(Saved data entries)
——————
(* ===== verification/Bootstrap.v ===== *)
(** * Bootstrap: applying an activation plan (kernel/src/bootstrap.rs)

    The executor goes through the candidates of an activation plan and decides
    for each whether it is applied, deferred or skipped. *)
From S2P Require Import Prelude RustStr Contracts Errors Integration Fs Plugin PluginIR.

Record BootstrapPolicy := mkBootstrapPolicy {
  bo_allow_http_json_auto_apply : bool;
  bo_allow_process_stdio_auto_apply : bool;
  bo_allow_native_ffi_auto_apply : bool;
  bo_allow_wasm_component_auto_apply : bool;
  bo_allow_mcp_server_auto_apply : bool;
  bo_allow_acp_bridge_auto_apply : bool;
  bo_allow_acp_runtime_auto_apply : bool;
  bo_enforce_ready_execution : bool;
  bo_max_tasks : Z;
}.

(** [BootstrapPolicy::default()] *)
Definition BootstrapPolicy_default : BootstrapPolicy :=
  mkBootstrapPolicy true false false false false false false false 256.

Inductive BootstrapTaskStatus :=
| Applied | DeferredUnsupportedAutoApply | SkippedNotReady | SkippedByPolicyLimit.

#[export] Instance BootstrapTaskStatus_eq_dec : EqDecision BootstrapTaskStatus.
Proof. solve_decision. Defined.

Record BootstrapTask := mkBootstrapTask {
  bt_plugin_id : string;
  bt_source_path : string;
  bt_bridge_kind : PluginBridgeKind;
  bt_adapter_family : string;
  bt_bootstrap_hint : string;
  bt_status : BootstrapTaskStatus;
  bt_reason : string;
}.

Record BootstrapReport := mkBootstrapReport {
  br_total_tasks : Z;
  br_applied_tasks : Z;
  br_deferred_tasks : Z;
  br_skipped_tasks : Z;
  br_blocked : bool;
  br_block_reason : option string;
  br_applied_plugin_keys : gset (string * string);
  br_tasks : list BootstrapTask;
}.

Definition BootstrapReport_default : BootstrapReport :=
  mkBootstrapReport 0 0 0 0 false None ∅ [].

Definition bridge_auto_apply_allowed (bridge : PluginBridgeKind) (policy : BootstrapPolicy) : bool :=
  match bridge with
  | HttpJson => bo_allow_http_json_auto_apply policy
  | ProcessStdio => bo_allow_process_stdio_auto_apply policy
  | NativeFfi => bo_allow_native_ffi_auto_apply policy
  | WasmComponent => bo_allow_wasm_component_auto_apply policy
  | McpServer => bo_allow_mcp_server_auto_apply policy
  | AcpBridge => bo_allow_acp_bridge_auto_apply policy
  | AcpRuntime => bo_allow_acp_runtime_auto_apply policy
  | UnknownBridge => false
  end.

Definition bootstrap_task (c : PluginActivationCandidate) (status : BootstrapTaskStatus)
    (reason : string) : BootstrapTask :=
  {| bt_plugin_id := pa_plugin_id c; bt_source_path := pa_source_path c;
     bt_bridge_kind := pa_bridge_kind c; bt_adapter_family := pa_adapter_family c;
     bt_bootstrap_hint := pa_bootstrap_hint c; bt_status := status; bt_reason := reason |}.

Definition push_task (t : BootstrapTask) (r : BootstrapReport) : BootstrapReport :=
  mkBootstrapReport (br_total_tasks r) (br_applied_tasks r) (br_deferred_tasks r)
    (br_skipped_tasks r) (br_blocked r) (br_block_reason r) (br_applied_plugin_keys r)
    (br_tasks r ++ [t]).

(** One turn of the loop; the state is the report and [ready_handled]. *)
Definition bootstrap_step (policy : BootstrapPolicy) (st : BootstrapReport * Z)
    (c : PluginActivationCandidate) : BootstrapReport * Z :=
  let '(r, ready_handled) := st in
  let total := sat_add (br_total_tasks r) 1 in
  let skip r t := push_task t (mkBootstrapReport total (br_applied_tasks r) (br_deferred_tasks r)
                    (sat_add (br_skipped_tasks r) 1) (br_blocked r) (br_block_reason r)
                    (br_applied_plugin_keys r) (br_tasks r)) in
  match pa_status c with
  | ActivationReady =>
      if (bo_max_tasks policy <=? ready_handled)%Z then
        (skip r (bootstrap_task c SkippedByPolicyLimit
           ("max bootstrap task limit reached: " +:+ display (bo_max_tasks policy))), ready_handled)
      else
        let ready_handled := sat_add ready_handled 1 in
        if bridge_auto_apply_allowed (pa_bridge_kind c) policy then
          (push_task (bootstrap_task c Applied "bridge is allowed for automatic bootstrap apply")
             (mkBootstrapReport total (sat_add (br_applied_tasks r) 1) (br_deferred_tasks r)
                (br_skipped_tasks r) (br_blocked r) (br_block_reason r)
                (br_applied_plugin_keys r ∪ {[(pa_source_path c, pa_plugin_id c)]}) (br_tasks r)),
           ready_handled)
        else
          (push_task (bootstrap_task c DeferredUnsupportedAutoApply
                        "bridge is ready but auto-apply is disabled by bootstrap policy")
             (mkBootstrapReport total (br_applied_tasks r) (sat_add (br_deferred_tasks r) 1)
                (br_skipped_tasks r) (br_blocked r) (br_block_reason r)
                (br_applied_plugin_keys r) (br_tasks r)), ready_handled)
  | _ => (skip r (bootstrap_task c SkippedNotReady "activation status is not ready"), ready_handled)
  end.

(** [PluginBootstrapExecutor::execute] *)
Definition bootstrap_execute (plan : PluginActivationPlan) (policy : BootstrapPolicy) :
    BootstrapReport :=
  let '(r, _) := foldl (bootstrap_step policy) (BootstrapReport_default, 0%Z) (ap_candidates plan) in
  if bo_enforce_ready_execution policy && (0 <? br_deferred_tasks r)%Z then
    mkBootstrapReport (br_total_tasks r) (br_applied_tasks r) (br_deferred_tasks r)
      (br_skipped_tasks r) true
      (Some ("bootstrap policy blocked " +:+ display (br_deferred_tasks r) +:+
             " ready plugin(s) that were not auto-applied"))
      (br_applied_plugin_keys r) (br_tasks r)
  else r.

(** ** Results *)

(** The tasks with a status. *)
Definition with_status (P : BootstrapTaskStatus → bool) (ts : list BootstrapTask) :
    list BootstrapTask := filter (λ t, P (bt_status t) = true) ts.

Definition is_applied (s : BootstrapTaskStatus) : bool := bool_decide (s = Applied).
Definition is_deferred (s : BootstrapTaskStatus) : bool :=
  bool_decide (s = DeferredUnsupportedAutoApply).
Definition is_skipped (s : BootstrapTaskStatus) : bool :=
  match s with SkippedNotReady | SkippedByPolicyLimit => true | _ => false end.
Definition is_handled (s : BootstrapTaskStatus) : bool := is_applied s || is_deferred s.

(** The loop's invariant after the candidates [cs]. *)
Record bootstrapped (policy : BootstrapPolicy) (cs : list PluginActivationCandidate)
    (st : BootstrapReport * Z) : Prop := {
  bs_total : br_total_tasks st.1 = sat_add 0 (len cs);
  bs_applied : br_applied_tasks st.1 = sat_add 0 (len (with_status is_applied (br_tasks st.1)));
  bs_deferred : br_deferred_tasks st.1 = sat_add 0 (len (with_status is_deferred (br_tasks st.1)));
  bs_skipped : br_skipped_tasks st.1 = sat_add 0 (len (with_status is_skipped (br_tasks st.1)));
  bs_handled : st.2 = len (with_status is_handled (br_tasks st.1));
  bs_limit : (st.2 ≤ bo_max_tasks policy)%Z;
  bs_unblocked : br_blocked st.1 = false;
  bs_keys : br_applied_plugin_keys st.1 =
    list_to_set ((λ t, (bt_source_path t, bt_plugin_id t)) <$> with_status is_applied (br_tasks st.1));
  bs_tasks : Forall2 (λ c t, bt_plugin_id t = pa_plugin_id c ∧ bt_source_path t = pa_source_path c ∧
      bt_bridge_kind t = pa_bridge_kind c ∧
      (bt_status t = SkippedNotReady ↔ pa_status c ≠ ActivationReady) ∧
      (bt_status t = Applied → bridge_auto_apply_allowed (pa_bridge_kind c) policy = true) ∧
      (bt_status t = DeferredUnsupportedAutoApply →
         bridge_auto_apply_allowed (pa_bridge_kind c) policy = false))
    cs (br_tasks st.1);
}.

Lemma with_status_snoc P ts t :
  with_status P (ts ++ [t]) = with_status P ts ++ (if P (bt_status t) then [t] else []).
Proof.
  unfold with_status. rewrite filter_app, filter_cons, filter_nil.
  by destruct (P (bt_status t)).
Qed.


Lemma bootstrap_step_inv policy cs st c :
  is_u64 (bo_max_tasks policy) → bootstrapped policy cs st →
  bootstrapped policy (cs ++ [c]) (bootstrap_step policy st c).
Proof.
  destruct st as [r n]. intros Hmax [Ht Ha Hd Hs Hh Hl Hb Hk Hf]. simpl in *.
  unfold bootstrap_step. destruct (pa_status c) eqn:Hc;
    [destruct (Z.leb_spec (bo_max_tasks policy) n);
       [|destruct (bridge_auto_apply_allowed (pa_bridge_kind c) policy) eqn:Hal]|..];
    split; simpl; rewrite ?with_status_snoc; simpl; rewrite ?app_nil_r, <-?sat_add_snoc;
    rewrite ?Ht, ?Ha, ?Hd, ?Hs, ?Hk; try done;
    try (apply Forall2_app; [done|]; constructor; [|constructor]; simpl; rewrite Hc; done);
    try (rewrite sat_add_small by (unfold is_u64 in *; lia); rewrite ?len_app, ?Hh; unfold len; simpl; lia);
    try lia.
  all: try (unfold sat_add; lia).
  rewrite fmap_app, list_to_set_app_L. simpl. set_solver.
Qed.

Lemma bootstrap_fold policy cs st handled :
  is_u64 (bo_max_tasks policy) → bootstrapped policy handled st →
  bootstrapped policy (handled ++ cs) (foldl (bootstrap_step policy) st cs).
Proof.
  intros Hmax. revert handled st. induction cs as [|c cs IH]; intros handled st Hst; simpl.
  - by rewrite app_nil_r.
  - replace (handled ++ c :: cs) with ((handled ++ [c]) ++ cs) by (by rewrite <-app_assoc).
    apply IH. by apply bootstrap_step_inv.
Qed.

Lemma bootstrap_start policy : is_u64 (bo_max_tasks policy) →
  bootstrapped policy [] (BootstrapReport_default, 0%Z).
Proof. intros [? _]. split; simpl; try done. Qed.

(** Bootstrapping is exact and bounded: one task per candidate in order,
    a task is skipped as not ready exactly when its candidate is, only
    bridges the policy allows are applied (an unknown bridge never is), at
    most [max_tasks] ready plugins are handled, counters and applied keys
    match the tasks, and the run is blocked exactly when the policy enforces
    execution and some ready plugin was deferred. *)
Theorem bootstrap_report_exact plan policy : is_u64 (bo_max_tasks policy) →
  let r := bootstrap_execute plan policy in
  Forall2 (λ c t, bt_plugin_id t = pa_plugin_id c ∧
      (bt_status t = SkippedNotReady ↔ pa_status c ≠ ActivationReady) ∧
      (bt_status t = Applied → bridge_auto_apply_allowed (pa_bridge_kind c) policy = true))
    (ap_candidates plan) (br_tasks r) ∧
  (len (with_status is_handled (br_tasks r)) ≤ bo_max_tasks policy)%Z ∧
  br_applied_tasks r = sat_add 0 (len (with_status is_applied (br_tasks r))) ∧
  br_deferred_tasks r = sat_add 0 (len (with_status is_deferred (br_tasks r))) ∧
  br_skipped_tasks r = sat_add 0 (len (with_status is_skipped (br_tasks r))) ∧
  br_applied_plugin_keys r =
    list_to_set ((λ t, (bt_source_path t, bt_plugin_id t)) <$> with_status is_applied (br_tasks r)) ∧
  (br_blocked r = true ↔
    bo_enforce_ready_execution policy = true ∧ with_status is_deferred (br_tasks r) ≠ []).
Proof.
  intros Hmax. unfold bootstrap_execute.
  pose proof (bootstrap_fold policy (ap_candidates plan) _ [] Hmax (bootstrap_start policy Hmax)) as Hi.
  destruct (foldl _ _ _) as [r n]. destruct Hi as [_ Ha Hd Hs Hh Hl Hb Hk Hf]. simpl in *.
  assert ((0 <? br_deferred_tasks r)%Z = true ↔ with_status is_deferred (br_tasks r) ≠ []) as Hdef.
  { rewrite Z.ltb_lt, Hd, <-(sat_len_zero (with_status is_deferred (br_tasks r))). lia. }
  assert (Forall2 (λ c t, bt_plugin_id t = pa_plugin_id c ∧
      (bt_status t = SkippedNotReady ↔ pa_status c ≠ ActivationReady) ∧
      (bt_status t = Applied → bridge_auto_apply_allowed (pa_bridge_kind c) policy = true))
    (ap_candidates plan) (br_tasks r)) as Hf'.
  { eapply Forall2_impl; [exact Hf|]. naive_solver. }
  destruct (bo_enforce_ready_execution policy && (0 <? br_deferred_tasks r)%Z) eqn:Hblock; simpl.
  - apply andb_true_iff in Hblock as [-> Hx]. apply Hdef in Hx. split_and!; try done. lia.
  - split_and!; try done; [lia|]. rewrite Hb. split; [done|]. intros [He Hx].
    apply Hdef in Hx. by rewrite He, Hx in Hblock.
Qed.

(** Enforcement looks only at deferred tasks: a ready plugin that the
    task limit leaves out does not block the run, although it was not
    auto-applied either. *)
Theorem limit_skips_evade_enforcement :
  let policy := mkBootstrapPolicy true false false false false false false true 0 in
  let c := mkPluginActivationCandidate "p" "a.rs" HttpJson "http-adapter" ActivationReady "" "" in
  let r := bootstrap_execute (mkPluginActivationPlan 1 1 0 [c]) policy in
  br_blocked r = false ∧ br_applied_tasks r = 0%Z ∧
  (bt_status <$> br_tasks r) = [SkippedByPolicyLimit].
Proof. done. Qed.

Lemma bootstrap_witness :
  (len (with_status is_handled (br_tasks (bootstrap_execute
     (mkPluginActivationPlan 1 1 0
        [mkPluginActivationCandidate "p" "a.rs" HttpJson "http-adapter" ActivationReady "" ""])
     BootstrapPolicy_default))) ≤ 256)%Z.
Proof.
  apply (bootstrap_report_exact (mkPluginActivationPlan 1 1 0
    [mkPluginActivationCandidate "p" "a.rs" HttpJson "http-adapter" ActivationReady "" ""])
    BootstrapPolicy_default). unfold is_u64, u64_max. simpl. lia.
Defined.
——————
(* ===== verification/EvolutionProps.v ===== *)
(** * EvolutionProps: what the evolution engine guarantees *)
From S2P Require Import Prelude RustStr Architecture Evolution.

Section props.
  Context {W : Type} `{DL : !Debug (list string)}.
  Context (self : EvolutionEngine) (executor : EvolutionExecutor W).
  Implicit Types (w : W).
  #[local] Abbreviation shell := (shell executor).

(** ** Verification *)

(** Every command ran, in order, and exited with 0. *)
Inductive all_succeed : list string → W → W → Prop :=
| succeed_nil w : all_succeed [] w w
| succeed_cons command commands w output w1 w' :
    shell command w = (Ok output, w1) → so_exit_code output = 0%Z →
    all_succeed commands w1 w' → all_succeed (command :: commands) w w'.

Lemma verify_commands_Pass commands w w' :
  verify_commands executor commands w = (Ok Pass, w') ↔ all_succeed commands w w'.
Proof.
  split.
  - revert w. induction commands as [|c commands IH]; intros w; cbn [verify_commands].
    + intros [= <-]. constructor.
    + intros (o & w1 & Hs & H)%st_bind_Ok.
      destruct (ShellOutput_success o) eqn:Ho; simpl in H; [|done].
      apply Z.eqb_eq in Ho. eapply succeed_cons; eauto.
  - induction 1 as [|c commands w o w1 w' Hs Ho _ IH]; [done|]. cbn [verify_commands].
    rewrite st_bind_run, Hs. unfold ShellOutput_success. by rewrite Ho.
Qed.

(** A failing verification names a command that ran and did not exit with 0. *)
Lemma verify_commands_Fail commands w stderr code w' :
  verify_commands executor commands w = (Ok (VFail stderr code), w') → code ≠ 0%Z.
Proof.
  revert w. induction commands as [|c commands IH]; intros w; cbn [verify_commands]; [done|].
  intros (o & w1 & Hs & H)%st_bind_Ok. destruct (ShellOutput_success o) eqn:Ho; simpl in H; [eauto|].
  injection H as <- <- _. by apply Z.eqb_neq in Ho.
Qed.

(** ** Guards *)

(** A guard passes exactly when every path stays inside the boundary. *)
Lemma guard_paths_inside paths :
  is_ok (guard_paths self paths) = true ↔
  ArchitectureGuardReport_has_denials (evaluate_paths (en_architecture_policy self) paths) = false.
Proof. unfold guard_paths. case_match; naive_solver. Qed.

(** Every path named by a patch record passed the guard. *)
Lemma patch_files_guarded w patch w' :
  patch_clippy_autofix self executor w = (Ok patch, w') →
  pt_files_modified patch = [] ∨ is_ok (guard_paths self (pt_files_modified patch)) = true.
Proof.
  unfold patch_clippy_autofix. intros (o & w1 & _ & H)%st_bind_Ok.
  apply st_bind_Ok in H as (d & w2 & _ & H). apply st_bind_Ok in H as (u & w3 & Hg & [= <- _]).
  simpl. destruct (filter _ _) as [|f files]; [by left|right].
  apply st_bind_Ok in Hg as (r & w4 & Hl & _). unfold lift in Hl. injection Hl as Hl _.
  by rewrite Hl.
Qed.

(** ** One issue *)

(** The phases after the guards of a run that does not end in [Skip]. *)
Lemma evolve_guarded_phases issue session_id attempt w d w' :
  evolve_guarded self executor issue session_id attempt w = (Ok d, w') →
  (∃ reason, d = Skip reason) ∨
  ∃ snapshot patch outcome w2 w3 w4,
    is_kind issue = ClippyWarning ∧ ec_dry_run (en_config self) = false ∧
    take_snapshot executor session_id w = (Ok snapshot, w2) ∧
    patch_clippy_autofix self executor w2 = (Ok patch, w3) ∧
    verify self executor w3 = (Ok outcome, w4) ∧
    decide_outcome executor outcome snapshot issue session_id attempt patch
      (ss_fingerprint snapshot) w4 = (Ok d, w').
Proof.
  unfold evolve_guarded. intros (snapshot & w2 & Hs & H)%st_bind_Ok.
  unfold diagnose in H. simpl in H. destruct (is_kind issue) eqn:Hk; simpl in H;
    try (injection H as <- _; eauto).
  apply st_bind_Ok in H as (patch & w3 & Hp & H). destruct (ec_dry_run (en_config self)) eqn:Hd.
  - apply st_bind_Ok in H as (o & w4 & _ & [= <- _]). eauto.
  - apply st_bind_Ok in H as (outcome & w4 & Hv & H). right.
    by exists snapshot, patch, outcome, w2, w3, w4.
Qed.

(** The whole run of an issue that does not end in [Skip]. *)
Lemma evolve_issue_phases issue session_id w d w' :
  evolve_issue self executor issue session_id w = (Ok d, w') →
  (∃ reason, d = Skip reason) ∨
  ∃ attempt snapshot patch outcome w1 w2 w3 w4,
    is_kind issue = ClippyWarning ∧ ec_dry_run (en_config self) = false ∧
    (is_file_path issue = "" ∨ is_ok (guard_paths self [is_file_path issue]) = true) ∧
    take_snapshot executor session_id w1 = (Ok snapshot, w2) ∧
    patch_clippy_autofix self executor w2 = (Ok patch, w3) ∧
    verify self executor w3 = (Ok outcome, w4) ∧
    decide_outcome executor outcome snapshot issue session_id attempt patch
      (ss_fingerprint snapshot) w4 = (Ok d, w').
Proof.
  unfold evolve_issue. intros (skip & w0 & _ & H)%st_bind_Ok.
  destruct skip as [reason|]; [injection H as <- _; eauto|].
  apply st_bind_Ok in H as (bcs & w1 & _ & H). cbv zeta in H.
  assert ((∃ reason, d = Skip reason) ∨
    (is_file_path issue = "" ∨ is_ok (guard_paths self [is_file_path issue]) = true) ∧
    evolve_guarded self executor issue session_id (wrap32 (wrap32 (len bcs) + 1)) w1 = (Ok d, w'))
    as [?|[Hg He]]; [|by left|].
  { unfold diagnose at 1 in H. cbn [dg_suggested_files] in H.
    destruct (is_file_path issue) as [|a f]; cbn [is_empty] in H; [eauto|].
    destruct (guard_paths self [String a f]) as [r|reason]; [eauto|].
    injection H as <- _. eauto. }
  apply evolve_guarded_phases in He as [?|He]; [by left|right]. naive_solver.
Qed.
——————
(Work required) From the entries above, restate word for word the lines from the line containing "Definition is_handled (s" to the line containing "Lemma with_status_snoc P", both ends included, and nothing more.

(Task answer)
Definition is_handled (s : BootstrapTaskStatus) : bool := is_applied s || is_deferred s.

(** The loop's invariant after the candidates [cs]. *)
Record bootstrapped (policy : BootstrapPolicy) (cs : list PluginActivationCandidate)
    (st : BootstrapReport * Z) : Prop := {
  bs_total : br_total_tasks st.1 = sat_add 0 (len cs);
  bs_applied : br_applied_tasks st.1 = sat_add 0 (len (with_status is_applied (br_tasks st.1)));
  bs_deferred : br_deferred_tasks st.1 = sat_add 0 (len (with_status is_deferred (br_tasks st.1)));
  bs_skipped : br_skipped_tasks st.1 = sat_add 0 (len (with_status is_skipped (br_tasks st.1)));
  bs_handled : st.2 = len (with_status is_handled (br_tasks st.1));
  bs_limit : (st.2 ≤ bo_max_tasks policy)%Z;
  bs_unblocked : br_blocked st.1 = false;
  bs_keys : br_applied_plugin_keys st.1 =
    list_to_set ((λ t, (bt_source_path t, bt_plugin_id t)) <$> with_status is_applied (br_tasks st.1));
  bs_tasks : Forall2 (λ c t, bt_plugin_id t = pa_plugin_id c ∧ bt_source_path t = pa_source_path c ∧
      bt_bridge_kind t = pa_bridge_kind c ∧
      (bt_status t = SkippedNotReady ↔ pa_status c ≠ ActivationReady) ∧
      (bt_status t = Applied → bridge_auto_apply_allowed (pa_bridge_kind c) policy = true) ∧
      (bt_status t = DeferredUnsupportedAutoApply →
         bridge_auto_apply_allowed (pa_bridge_kind c) policy = false))
    cs (br_tasks st.1);
}.

Lemma with_status_snoc P ts t :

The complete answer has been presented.